As in inguinal hernia repair in adults, VIHR has changed from suture repair to prosthetic repair. The recurrence rate of suture repair and mesh repair for VIHR were reported to be 46–63 and 23–32 %, respectively [7–9]. Since the first introduction by LeBlanc [10] in 1993, laparoscopic VIHR (LVIHR) has gained popularity not only in the United States, but also across the globe. According to recent case series of LVIHR with long-term follow-up, the recurrence rate was as low as 4.4–4.7 % [11–13]. In addition, a Cochrane review proved that LVIHR had advantages in terms of a lower wound infection rate and shorter hospital stay compared to open VIHR (OVIHR) [14]. However, for patients having hernias with a large fascial defect, standard laparoscopic intraperitoneal onlay mesh repair (sIPOM) that simply bridges the hernia orifice is still associated with several problems that need to be solved, including the high recurrence rate, mesh bulging/eventration, seroma formation, and non-restoration of the abdominal wall function [15–17]. In recent years, a fascial closure technique with IPOM reinforcement in LVIHR, named “IPOM-Plus,” has been introduced and appeared in the guidelines for the laparoscopic treatment of ventral and incisional abdominal wall hernias published by the International Endohernia Society (IEHS) in 2014 [18]. Since prospective studies on the quality of IPOM-Plus are not available, the evidence level for the statements in these guidelines remains low.
In this article, we reviewed the literature on IPOM-Plus, including the details of the surgical procedures and outcomes using the PubMed database for papers published between 1993 and April 2015 using the terms laparoscopic AND (ventral or incisional) AND hernia AND (defect closure or augmentation repair) as keywords, and 16 relevant articles [19–34] were reviewed. Out of these articles, four [30, 31, 33, 34] compared sIPOM with IPOM-Plus, and only one report was a randomized controlled study (RCT) [34].
Characteristics of the Hernias (Table 1)
The publication year, number of patients, and the size (surface area and width) of the hernial orifice in the previous literature are shown in Table 1. The largest width and maximum surface area of hernial orifice treated were 14 cm and 300 cm2, respectively.

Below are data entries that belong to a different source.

(* ===== verification/ShaviteSpec.v ===== *)
(** * ShaviteSpec: SHAvite-3 and its implementation

    The specification: a generalised Feistel network whose round functions are
    rounds of the AES, with subkeys that a key schedule expands from the message
    block and the counter of message bits; padding and initial values.  The
    unrolled code of Shavite.v computes it. *)

From Stdlib Require Import ZArith List Lia Bool.
From S2P Require Import Prelude SphTypes Stream HashLib Aes Shavite.
Import ListNotations.

Open Scope Z_scope.
Open Scope word_scope.

(** ** The specification *)
Definition xorl (a b : list Z) : list Z := map2 Z.lxor a b.
Definition zero16 : list Z := repeat 0 16.
Definition rot (k : list Z) : list Z := skipn 4 k ++ firstn 4 k.
Definition w32 (x : Z) : list Z := le_split 4 x.
Definition compl (x : Z) : Z := trunc 32 (Z.lnot x).

(** Subkeys of 128 bits: the first [n] are the message block; [next j w] makes
    number [j] from the window [w] of the [n] before it. *)
Section Schedule.
Context (n : nat) (next : nat -> list (list Z) -> list Z) (start : list (list Z)).
Definition slide (s : nat * list (list Z)) : nat * list (list Z) := let (j, w) := s in (S j, skipn 1 w ++ [next j w]).
Definition subkey (i : nat) : list Z := nth 0 (snd (iter i slide (n, start))) [].

Context (start_length : length start = n) (n_pos : (0 < n)%nat).

Lemma slide_length i : length (snd (iter i slide (n, start))) = n /\ fst (iter i slide (n, start)) = (n + i)%nat.
Proof.
  induction i as [|i IH]; [cbn; lia|]; rewrite iter_next; destruct (iter i slide _) as [j w]; cbn [fst snd] in IH; cbn [slide fst snd].
  rewrite length_app, length_skipn; cbn; lia.
Qed.
Definition T2 : list Z := map C64e
  [0xa5c6c632f4a5f497; 0x84f8f86f978497eb; 0x99eeee5eb099b0c7; 0x8df6f67a8c8d8cf7; 0x0dffffe8170d17e5; 0xbdd6d60adcbddcb7; 0xb1dede16c8b1c8a7; 0x5491916dfc54fc39;
   0x50606090f050f0c0; 0x0302020705030504; 0xa9cece2ee0a9e087; 0x7d5656d1877d87ac; 0x19e7e7cc2b192bd5; 0x62b5b513a662a671; 0xe64d4d7c31e6319a; 0x9aecec59b59ab5c3;
   0x458f8f40cf45cf05; 0x9d1f1fa3bc9dbc3e; 0x40898949c040c009; 0x87fafa68928792ef; 0x15efefd03f153fc5; 0xebb2b29426eb267f; 0xc98e8ece40c94007; 0x0bfbfbe61d0b1ded;
   0xec41416e2fec2f82; 0x67b3b31aa967a97d; 0xfd5f5f431cfd1cbe; 0xea45456025ea258a; 0xbf2323f9dabfda46; 0xf753535102f702a6; 0x96e4e445a196a1d3; 0x5b9b9b76ed5bed2d;
   0xc27575285dc25dea; 0x1ce1e1c5241c24d9; 0xae3d3dd4e9aee97a; 0x6a4c4cf2be6abe98; 0x5a6c6c82ee5aeed8; 0x417e7ebdc341c3fc; 0x02f5f5f3060206f1; 0x4f838352d14fd11d;
   0x5c68688ce45ce4d0; 0xf451515607f407a2; 0x34d1d18d5c345cb9; 0x08f9f9e1180818e9; 0x93e2e24cae93aedf; 0x73abab3e9573954d; 0x53626297f553f5c4; 0x3f2a2a6b413f4154;
   0x0c08081c140c1410; 0x52959563f652f631; 0x654646e9af65af8c; 0x5e9d9d7fe25ee221; 0x2830304878287860; 0xa13737cff8a1f86e; 0x0f0a0a1b110f1114; 0xb52f2febc4b5c45e;
   0x090e0e151b091b1c; 0x3624247e5a365a48; 0x9b1b1badb69bb636; 0x3ddfdf98473d47a5; 0x26cdcda76a266a81; 0x694e4ef5bb69bb9c; 0xcd7f7f334ccd4cfe; 0x9feaea50ba9fbacf;
   0x1b12123f2d1b2d24; 0x9e1d1da4b99eb93a; 0x745858c49c749cb0; 0x2e343446722e7268; 0x2d363641772d776c; 0xb2dcdc11cdb2cda3; 0xeeb4b49d29ee2973; 0xfb5b5b4d16fb16b6;
   0xf6a4a4a501f60153; 0x4d7676a1d74dd7ec; 0x61b7b714a361a375; 0xce7d7d3449ce49fa; 0x7b5252df8d7b8da4; 0x3edddd9f423e42a1; 0x715e5ecd937193bc; 0x971313b1a297a226;
   0xf5a6a6a204f50457; 0x68b9b901b868b869; 0x0000000000000000; 0x2cc1c1b5742c7499; 0x604040e0a060a080; 0x1fe3e3c2211f21dd; 0xc879793a43c843f2; 0xedb6b69a2ced2c77;
   0xbed4d40dd9bed9b3; 0x468d8d47ca46ca01; 0xd967671770d970ce; 0x4b7272afdd4bdde4; 0xde9494ed79de7933; 0xd49898ff67d4672b; 0xe8b0b09323e8237b; 0x4a85855bde4ade11;
   0x6bbbbb06bd6bbd6d; 0x2ac5c5bb7e2a7e91; 0xe54f4f7b34e5349e; 0x16ededd73a163ac1; 0xc58686d254c55417; 0xd79a9af862d7622f; 0x55666699ff55ffcc; 0x941111b6a794a722;
   0xcf8a8ac04acf4a0f; 0x10e9e9d9301030c9; 0x0604040e0a060a08; 0x81fefe66988198e7; 0xf0a0a0ab0bf00b5b; 0x447878b4cc44ccf0; 0xba2525f0d5bad54a; 0xe34b4b753ee33e96;
   0xf3a2a2ac0ef30e5f; 0xfe5d5d4419fe19ba; 0xc08080db5bc05b1b; 0x8a050580858a850a; 0xad3f3fd3ecadec7e; 0xbc2121fedfbcdf42; 0x487070a8d848d8e0; 0x04f1f1fd0c040cf9;
   0xdf6363197adf7ac6; 0xc177772f58c158ee; 0x75afaf309f759f45; 0x634242e7a563a584; 0x3020207050305040; 0x1ae5e5cb2e1a2ed1; 0x0efdfdef120e12e1; 0x6dbfbf08b76db765;
   0x4c818155d44cd419; 0x141818243c143c30; 0x352626795f355f4c; 0x2fc3c3b2712f719d; 0xe1bebe8638e13867; 0xa23535c8fda2fd6a; 0xcc8888c74fcc4f0b; 0x392e2e654b394b5c;
   0x5793936af957f93d; 0xf25555580df20daa; 0x82fcfc619d829de3; 0x477a7ab3c947c9f4; 0xacc8c827efacef8b; 0xe7baba8832e7326f; 0x2b32324f7d2b7d64; 0x95e6e642a495a4d7;
   0xa0c0c03bfba0fb9b; 0x981919aab398b332; 0xd19e9ef668d16827; 0x7fa3a322817f815d; 0x664444eeaa66aa88; 0x7e5454d6827e82a8; 0xab3b3bdde6abe676; 0x830b0b959e839e16;
   0xca8c8cc945ca4503; 0x29c7c7bc7b297b95; 0xd36b6b056ed36ed6; 0x3c28286c443c4450; 0x79a7a72c8b798b55; 0xe2bcbc813de23d63; 0x1d161631271d272c; 0x76adad379a769a41;
   0x3bdbdb964d3b4dad; 0x5664649efa56fac8; 0x4e7474a6d24ed2e8; 0x1e141436221e2228; 0xdb9292e476db763f; 0x0a0c0c121e0a1e18; 0x6c4848fcb46cb490; 0xe4b8b88f37e4376b;
   0x5d9f9f78e75de725; 0x6ebdbd0fb26eb261; 0xef4343692aef2a86; 0xa6c4c435f1a6f193; 0xa83939dae3a8e372; 0xa43131c6f7a4f762; 0x37d3d38a593759bd; 0x8bf2f274868b86ff;
   0x32d5d583563256b1; 0x438b8b4ec543c50d; 0x596e6e85eb59ebdc; 0xb7dada18c2b7c2af; 0x8c01018e8f8c8f02; 0x64b1b11dac64ac79; 0xd29c9cf16dd26d23; 0xe04949723be03b92;
   0xb4d8d81fc7b4c7ab; 0xfaacacb915fa1543; 0x07f3f3fa090709fd; 0x25cfcfa06f256f85; 0xafcaca20eaafea8f; 0x8ef4f47d898e89f3; 0xe947476720e9208e; 0x1810103828182820;
   0xd56f6f0b64d564de; 0x88f0f073838883fb; 0x6f4a4afbb16fb194; 0x725c5cca967296b8; 0x243838546c246c70; 0xf157575f08f108ae; 0xc773732152c752e6; 0x51979764f351f335;
   0x23cbcbae6523658d; 0x7ca1a125847c8459; 0x9ce8e857bf9cbfcb; 0x213e3e5d6321637c; 0xdd9696ea7cdd7c37; 0xdc61611e7fdc7fc2; 0x860d0d9c9186911a; 0x850f0f9b9485941e;
   0x90e0e04bab90abdb; 0x427c7cbac642c6f8; 0xc471712657c457e2; 0xaacccc29e5aae583; 0xd89090e373d8733b; 0x050606090f050f0c; 0x01f7f7f4030103f5; 0x121c1c2a36123638;
   0xa3c2c23cfea3fe9f; 0x5f6a6a8be15fe1d4; 0xf9aeaebe10f91047; 0xd06969026bd06bd2; 0x911717bfa891a82e; 0x58999971e858e829; 0x273a3a5369276974; 0xb92727f7d0b9d04e;
   0x38d9d991483848a9; 0x13ebebde351335cd; 0xb32b2be5ceb3ce56; 0x3322227755335544; 0xbbd2d204d6bbd6bf; 0x70a9a93990709049; 0x890707878089800e; 0xa73333c1f2a7f266;
   0xb62d2decc1b6c15a; 0x223c3c5a66226678; 0x921515b8ad92ad2a; 0x20c9c9a960206089; 0x4987875cdb49db15; 0xffaaaab01aff1a4f; 0x785050d8887888a0; 0x7aa5a52b8e7a8e51;
   0x8f0303898a8f8a06; 0xf859594a13f813b2; 0x800909929b809b12; 0x171a1a2339173934; 0xda65651075da75ca; 0x31d7d784533153b5; 0xc68484d551c65113; 0xb8d0d003d3b8d3bb;
   0xc38282dc5ec35e1f; 0xb02929e2cbb0cb52; 0x775a5ac3997799b4; 0x111e1e2d3311333c; 0xcb7b7b3d46cb46f6; 0xfca8a8b71ffc1f4b; 0xd66d6d0c61d661da; 0x3a2c2c624e3a4e58].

Surgical techniques for IPOM-plus (Table 2)
Closure method
The fascial closure methods can generally be classified into extracorporeal or intracorporeal, and by the use of interrupted or running sutures. The reviewed literature described various unique and informative suture techniques. The simplest closure method is the extracorporeal interrupted suture technique described by Franklin et al. [19] and Liang et al. [27] (Fig. 1). The unique procedures include “Chelala’s reverse U-stitch” [20], “Agarwal’s double-breasted closure” [22, 23], and “Orenstein’s shoelacing technique” [25]. The “double-breasted closure” is a modification of the renowned Mayo technique described as the “vest-over-pant” technique for umbilical hernia repair. The “shoelacing technique,” which consists of “figure-of-eight stitches,” is like tying a shoelace to close the hernial orifice. The details of the peculiar “reverse U-stitch” are shown in Fig. 2 and are based on personal communications with Dr. Chelala, since there has been no schematic explanation in the literature.
The extracorporeal interrupted suture technique. A thick monofilament suture is passed through a midline skin incision through the right rectus muscle and fascia (a). Then, the suture is retrieved across the left rectus muscle by an EndoClose™ through the same skin incision (b)

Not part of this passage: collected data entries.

(* ===== verification/GroestlSpec.v ===== *)
(** * GroestlSpec: Groestl and its implementation

    The specification: two permutations of a matrix of bytes built from the
    S-box of the AES, shifts of the rows and a circulant matrix over the field
    of 256 elements; the compression function, the output transformation and
    the padding.  The code of Groestl.v, with its tables on columns, computes
    it. *)

From Stdlib Require Import ZArith List Lia Bool.
From S2P Require Import Prelude SphTypes Stream HashLib Aes Groestl.
Import ListNotations.

Open Scope Z_scope.
Open Scope word_scope.

(** ** The specification

    A matrix is the list of its columns, each of eight bytes. *)
Abbreviation matrix := (list (list Z)).
Definition xorc (a b : list Z) : list Z := map2 Z.lxor a b.
Definition xorm (a b : matrix) : matrix := map2 xorc a b.
Definition xor_all (l : list Z) : Z := fold_left Z.lxor l 0.

(** MixBytes: the product with the circulant matrix of [circ]. *)
Definition circ : list Z := [2; 2; 3; 4; 5; 3; 5; 7].
Definition coeff (i k : nat) : Z := nth ((k + 8 - i) mod 8) circ 0.
Definition mix_bytes (c : list Z) : list Z := map (fun i => xor_all (map (fun k => gmul (nth k c 0) (coeff i k)) (seq 0 8))) (seq 0 8).

(** SubBytes and ShiftBytes: row [i] is shifted to the left by [sigma] of [i]. *)
Definition shift_bytes (v : nat) (sigma : list nat) (m : matrix) : matrix :=
  map (fun j => map (fun i => aes_sbox (nth i (nth ((j + nth i sigma 0%nat) mod v)%nat m []) 0)) (seq 0 8)) (seq 0 v).

(** The constants of round [r] in column [j]. *)
Definition const_P (j : nat) (r : Z) : list Z := ((Z.of_nat j << 4) .^ r) :: repeat 0 7.
Definition const_Q (j : nat) (r : Z) : list Z := repeat 0xFF 7 ++ [0xFF .^ (Z.of_nat j << 4) .^ r].

Record permutation := Perm { columns_of : nat; shifts : list nat; constants : nat -> Z -> list Z; rounds_of : nat }.
Definition P512 := Perm 8 [0; 1; 2; 3; 4; 5; 6; 7]%nat const_P 10.
Definition Q512 := Perm 8 [1; 3; 5; 7; 0; 2; 4; 6]%nat const_Q 10.
Definition P1024 := Perm 16 [0; 1; 2; 3; 4; 5; 6; 11]%nat const_P 14.
Definition Q1024 := Perm 16 [1; 3; 5; 11; 0; 2; 4; 6]%nat const_Q 14.

Definition perm_round (p : permutation) (m : matrix) (r : Z) : matrix :=
  let v := columns_of p in
  map mix_bytes (shift_bytes v (shifts p) (xorm m (map (fun j => constants p j r) (seq 0 v)))).
Definition permute (p : permutation) (m : matrix) : matrix := fold_left (perm_round p) (map Z.of_nat (seq 0 (rounds_of p))) m.

Definition columns (v : nat) (l : list Z) : matrix := map (fun j => firstn 8 (skipn (8 * j) l)) (seq 0 v).
Definition groestl_f (P Q : permutation) (b : list Z) (h : matrix) : matrix :=
  let m := columns (columns_of P) b in
  xorm h (xorm (permute P (xorm m h)) (permute Q m)).
(** ** Comparisons *)

Lemma val_snoc l x : val (l ++ [x]) = val l + modulus (length l) * x.
Proof.
  induction l as [|y l IH]; cbn [app val length]; [rewrite modulus_0; lia|].
  rewrite IH, modulus_S; lia.
Qed.

Lemma firstn_S_nth (l : list Z) i : (i < length l)%nat -> firstn (S i) l = firstn i l ++ [nth i l 0].
Proof.
  revert i; induction l as [|x l IH]; intros [|i] Hi; cbn in *; try lia; [reflexivity|].
  f_equal; apply IH; lia.
Qed.

Lemma val_firstn_S l i : (i < length l)%nat ->
  val (firstn (S i) l) = val (firstn i l) + modulus i * nth i l 0.
Proof. intros H; rewrite firstn_S_nth, val_snoc, length_firstn, Nat.min_l by lia; reflexivity. Qed.

Lemma firstn_bound l i : words 32 l -> (i <= length l)%nat -> 0 <= val (firstn i l) < modulus i.
Proof.
  intros Hw Hi; apply wf_bound; split; [rewrite length_firstn; lia | now apply words_firstn].
Qed.

(** The loop compares the numbers made of the words it still has to read. *)
Lemma lt_loop_spec tie i a b :
  words 32 a -> words 32 b -> (i <= length a)%nat -> length a = length b ->
  lt_loop tie i a b = (val (firstn i a) <? val (firstn i b))
                      || ((val (firstn i a) =? val (firstn i b)) && tie).
Proof.
  intros Wa Wb Hi Hl; induction i as [|i IH]; [reflexivity|].
  cbn [lt_loop]; rewrite IH, !val_firstn_S by lia.
  pose proof (firstn_bound a i Wa ltac:(lia)); pose proof (firstn_bound b i Wb ltac:(lia)).
  destruct (Z.ltb_spec (nth i a 0) (nth i b 0)), (Z.ltb_spec (nth i b 0) (nth i a 0)); try lia;
    repeat match goal with |- context [?x <? ?y] => destruct (Z.ltb_spec x y)
                         | |- context [?x =? ?y] => destruct (Z.eqb_spec x y) end; cbn; try nia; reflexivity.
Qed.

Lemma gt_loop_lt tie n a b : gt_loop tie n a b = lt_loop tie n b a.
Proof. induction n as [|n IH]; [reflexivity|]; cbn [gt_loop lt_loop]; now rewrite IH. Qed.

Lemma uint_gt_spec n a b : wf n a -> wf n b -> uint_gt a b = (val b <? val a).
Proof.
  intros [La Wa] [Lb Wb]; unfold uint_gt; rewrite gt_loop_lt, lt_loop_spec by (assumption || lia).
  rewrite !firstn_all2 by lia; now rewrite andb_false_r, orb_false_r.
Qed.

Lemma uint_lt_spec n a b : wf n a -> wf n b -> uint_lt a b = (val a <? val b).
Proof.
  intros [La Wa] [Lb Wb]; unfold uint_lt; rewrite lt_loop_spec by (assumption || lia).
  rewrite !firstn_all2 by lia; now rewrite andb_false_r, orb_false_r.
Qed.

Lemma uint_eq_spec n a b : wf n a -> wf n b -> uint_eq a b = (val a =? val b).
Proof.
  intros Ha Hb; apply eq_iff_eq_true; rewrite Z.eqb_eq; unfold uint_eq; rewrite forallb_forall; split.
  - intros H; f_equal; apply (nth_ext _ _ 0 0); [destruct Ha, Hb; lia|].
    intros i Hi; apply Z.eqb_eq, H, in_seq; lia.
  - intros E i _; apply Z.eqb_eq; f_equal; now apply (val_inj n).
Qed.

Lemma all_zero l : forallb (fun x => x =? 0) l = true <-> l = repeat 0 (length l).
Proof.
  induction l as [|x l IH]; cbn [forallb repeat length]; [tauto|].
  rewrite andb_true_iff, IH, Z.eqb_eq; split; [intros [-> E]; now f_equal | intros E; injection E; auto].
Qed.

A schematic explanation of Chelala’s reverse U-stitch. A #2 Novafil™ suture is inserted across the left rectus muscle and the parietal wall 1 cm lateral to the left edge of the defect (1). The peritoneum and posterior portion of the right rectus muscle are sutured (2). The top of the hernia sac is sutured and invaginated (or the sac is resected) if possible, especially on the umbilicus, for cosmetic purposes and to reduce dead space (3). The full-thickness of the left rectus muscle is sutured 1 cm lateral to the edge, which is facilitated by pushing the left parietal abdomen laterally (4). The suture is retrieved across the left rectus muscle by an EndoClose™ through the same skin incision (5). The suture is tied subcutaneously after total exsufflation and removal of the dimple of the sac invagination (6). A skin, B left rectus abdominis muscle, C right rectus abdominis muscle, D peritoneum (hernia sac), E EndoClose™
In most of the literature reviewed, thick non-absorbable suture threads between 0 and #2 were used to close the fascial defect, and the interval between sutures was recommended to be 1 cm except in the “shoelacing technique,” in which the intervals were 3 cm. For the closure of fascial defects, the IEHS guidelines recommended the use of non-absorbable sutures (Grade B: “recommended,” “surgeon should do it”) [18].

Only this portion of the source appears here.